The next time the audience sees Lucious, he is miraculously walking into an election party, sharply dressed, no sign of obvious weakness, talking, stirring up some good old Hollywood drama, singing and playing the piano.

For anyone who has ever had to recover from crisis, this ending scene was cringe worthy. To go from a flaccid diaphragm that is struggling for basic contraction that allows continued breathing/respiration, being on a vent a short time, being removed quickly and then bouncing back to go to a party, let alone singing and playing piano expeditiously is so against the basic science and reality behind the disease, it isn’t even funny. In fact, it is down right insulting.
While many may argue with me for my “critical assessment” of his vented performance and recovery, I do not know anyone who could refute the knowledge that no MG crisis ever recovers like that. Ever.
Myasthenia Gravis is nothing if not a complicated nuance. We look for the big picture symptoms and miss the small details and, in my experience, it’s often the small details that matter most when tackling accurate individual care and saving a life in the critical moments.
Even in the best case scenarios with appropriate treatment and accurate triage, the Myasthenic in crisis doesn’t recover so swiftly and completely.

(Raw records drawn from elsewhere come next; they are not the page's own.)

(** C33: an htpasswd file written from a list of entries loads as the map of
    that list, later entries of a user replacing earlier ones. *)
Theorem loadFile_roundtrip l :
  l ≠ [] → Forall writable l →
  loadFile (Ok (write_htpasswd l, None))
  = Ok (foldl (λ m e, <[e.1 := e.2]> m) ∅ l).
Proof.
  intros Hne Hl. set (line (e : string * string) := e.1 +:+ ":" +:+ e.2).
  assert (Hraw : raw_lines (write_htpasswd l) = map line l).
  { rewrite <- (raw_lines_unlines (map line l)); [|].
    - unfold write_htpasswd. by rewrite foldr_fmap.
    - apply Forall_map. eapply Forall_impl; [done|]. intros e (_ & _ & Hv & _).
      by apply (all_bytes_not_in visible). }
  apply loadFile_Ok. exists (write_htpasswd l), (map line l). split_and!; [done| | |].
  - unfold scan_lines. rewrite Hraw. apply scan_ok. split.
    + apply Forall_map. eapply Forall_impl; [done|]. by intros e (_ & _ & _ & ? & _).
    + symmetry. apply map_id_on. intros x (e & -> & He)%list_elem_of_fmap.
      apply drop_CR_visible. eapply Forall_forall in Hl as (_ & _ & ? & _); done.
  - generalize (∅ : credMap). clear Hne Hraw.
    induction Hl as [|[u h] l He Hl IH]; [done|]. intros m. simpl.
    unfold load_line at 2, line. simpl. rewrite parse_line_writable by done. apply IH.
  - destruct l as [|e l] using rev_ind; [done|]. rewrite foldl_app. simpl.
    apply (insert_non_empty (M := gmap string)).
Qed.
End loading.

(** ** Authenticate *)

Section authenticate.
Context `{Unicode, Bcrypt} {C Seed : Type} `{!Cache C, !Maphash Seed}.
Local Abbreviation provider := (BasicAuthProvider C Seed).

(** The answer of [Authenticate] with what [verifyPassword] answers left open. *)
Definition answer_with (verify : string → string → string → option error)
    (m : credMap) (perm : bool) (i : Info) : option error * value :=
  match presented i with
  | None => (None, User i)
  | Some (u, p) =>
      if String.eqb u "" then (handleFailure perm, User i)
      else match m !! u with
           | None => (handleFailure perm, User i)
           | Some hash =>
               match verify u hash p with
               | Some _ => (Some ErrAuthenticationFailed, User i)
               | None => (None, VStr u)
               end
           end
  end.

(** What is left of the info: the password is gone, the user is recorded. *)
Definition answered_info (v : value) (i : Info) : Info :=
  match presented i with
  | None => i
  | Some _ => clear_password (set_User v i)
  end.

(** The pair whose password is actually verified. *)
Definition verified (m : credMap) (i : Info) : option (string * string * string) :=
  '(u, p) ← presented i;
  if String.eqb u "" then None else hash ← m !! u; Some (u, hash, p).

Lemma verifyPassword_run b u hash p :
  ∃ a b', verifyPassword u hash p b = (Done a, b').
Proof. unfold verifyPassword. go_unfold. repeat case_match; eauto. Qed.

Lemma basic_Authenticate_run r h i (b : provider) :
  let verify u hash p :=
    match (verifyPassword u hash p b).1 with Done a => a | Panic _ => None end in
  basic_Authenticate r h (i, b)
  = let '(o, v) := answer_with verify (creds b) (permissive b) i in
    (Done o, (answered_info v i,
      match verified (creds b) i with
      | Some (u, hash, p) => (verifyPassword u hash p b).2
      | None => b
      end)).
Proof.
  intros verify. unfold basic_Authenticate, answer_with, answered_info, verified, presented.
  go_unfold. destruct (Auth (RequestPart i)) as [a|] eqn:Ea; [|done].
  destruct (EqualFold (Kind a) "basic"); simpl; [|done].
  assert (Hset : set_User (User i) i = i) by by destruct i.
  unfold go_defer. destruct (String.eqb (AuthUser a) "").
  { by rewrite Hset. }
  destruct (creds b !! AuthUser a) as [hash|] eqn:Ec; simpl; [|by rewrite Hset].
  unfold verify. destruct (verifyPassword_run b (AuthUser a) hash (Password a))
    as (o & b' & E).
  rewrite E. simpl. destruct o; simpl; by rewrite ?Hset.
Qed.

Lemma clear_password_Auth i :
  Auth (RequestPart (clear_password i)) = set_Password "" <$> Auth (RequestPart i).
Proof. done. Qed.




(** C20: whatever the answer and whatever the cache holds, a request with Basic
    credentials leaves [Authenticate] without its password. *)
Theorem Authenticate_clears_password r h i (b : provider) a :
  Auth (RequestPart i) = Some a → EqualFold (Kind a) "basic" = true →
  ∃ o i' b', Authenticate r h (i, b) = (Done o, (i', b'))
             ∧ Auth (RequestPart i') = Some (set_Password "" a).
Proof.
  intros Ha Hk. simpl. rewrite basic_Authenticate_run.
  destruct (answer_with _ _ _ _) as [o v]. eexists _, _, _. split; [done|].
  unfold answered_info, presented. rewrite Ha, Hk, clear_password_Auth. simpl.
  by rewrite Ha.
Qed.

(** The policy still sees the password: the token of the info, which
    [Authenticate] leaves, is the base64 text of "user:password" and decodes
    to both. *)
Theorem password_left_in_token r h k level scheme user pwd (b : provider) i :
  ascii_only scheme = true → lower_string scheme = "basic" →
  byte_in ":" user = false →
  h !! k = Some [scheme +:+ " " +:+ EncodeToString (user +:+ ":" +:+ pwd)] →
  NewInfo r h k level = Done i →
  ∃ o i' b' a, Authenticate r h (i, b) = (Done o, (i', b'))
    ∧ Auth (RequestPart i') = Some a ∧ Password a = ""
    ∧ DecodeString (Token a) = Some (user +:+ ":" +:+ pwd).
Proof.
  intros Hasc Hlow Hcolon Hk Hi.
  destruct (NewInfo_basic r h k level scheme user pwd Hasc Hlow Hcolon Hk)
    as (i' & Hi' & Ha).
  rewrite Hi in Hi'. injection Hi' as <-. simpl. rewrite basic_Authenticate_run.
  destruct (answer_with _ _ _ _) as [o v]. eexists _, _, _, _. split; [done|].
  unfold answered_info, presented. rewrite Ha. cbn [Kind AuthUser Password].
  rewrite EqualFold_refl. rewrite clear_password_Auth. simpl. rewrite Ha.
  split; [done|]. split; [done|]. apply DecodeString_EncodeToString.
Qed.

As a community, we now face an audience of millions of viewers who have no other reference to MG other than what they may Google about it or see on a show like Empire, House or Grey’s Anatomy, all of which have fallen far short of tapping into the reality of MG. Our uphill battle in fighting against stigma and pleading for awareness has just grown steeper in the lay community. While not all will take the Hollywood portrayal as gospel, the influence has cast a long shadow against the idea that MG is not easily treated, managed or lived with, it does cost lives, treatments have their own hell and for most, normalcy is a dirty word in a rear view mirror.
Yes, this is Hollywood. Their main game is ratings and making money and MG was their ticket for just the right amount of controllable drama to catch attention and tease out the nature of the disease while still maintaining control that it won’t keep their main character down for long as he seeks to stay at the top of his game. But, I will argue all day long that when they chose MG, they silently accepted a responsibility to thousands of sufferers who are desperate for a voice to show millions of people that our struggle is real, to make it resonate and bring validation. It is what it is. You cannot profit from a disease and not have the courage to get dirty with it’s truth, with the lives it touches. MG doesn’t need a writing staff to lend it drama. It is drama and it isn’t going away.
Empire, you have once again angered and deeply disappointed me. You have made me feel personally invalidated and quite frankly, insulted. While my struggles to live with MG may not look like someone else’s, my unfaded memory of blue lips, shallow gasps, doctors telling my screaming parents I was just anxious as I slumped down onto my side, unable to move or speak, a paged code and the eerie awareness that I was on the line of living and dying tinges my critique. I’ll admit that I am biased and happily so. I earned that bias. My struggle and thousands of others deserve better from you, Empire. We deserve your time, your diligence and your skill.
Just one woman’s two cents (and some change).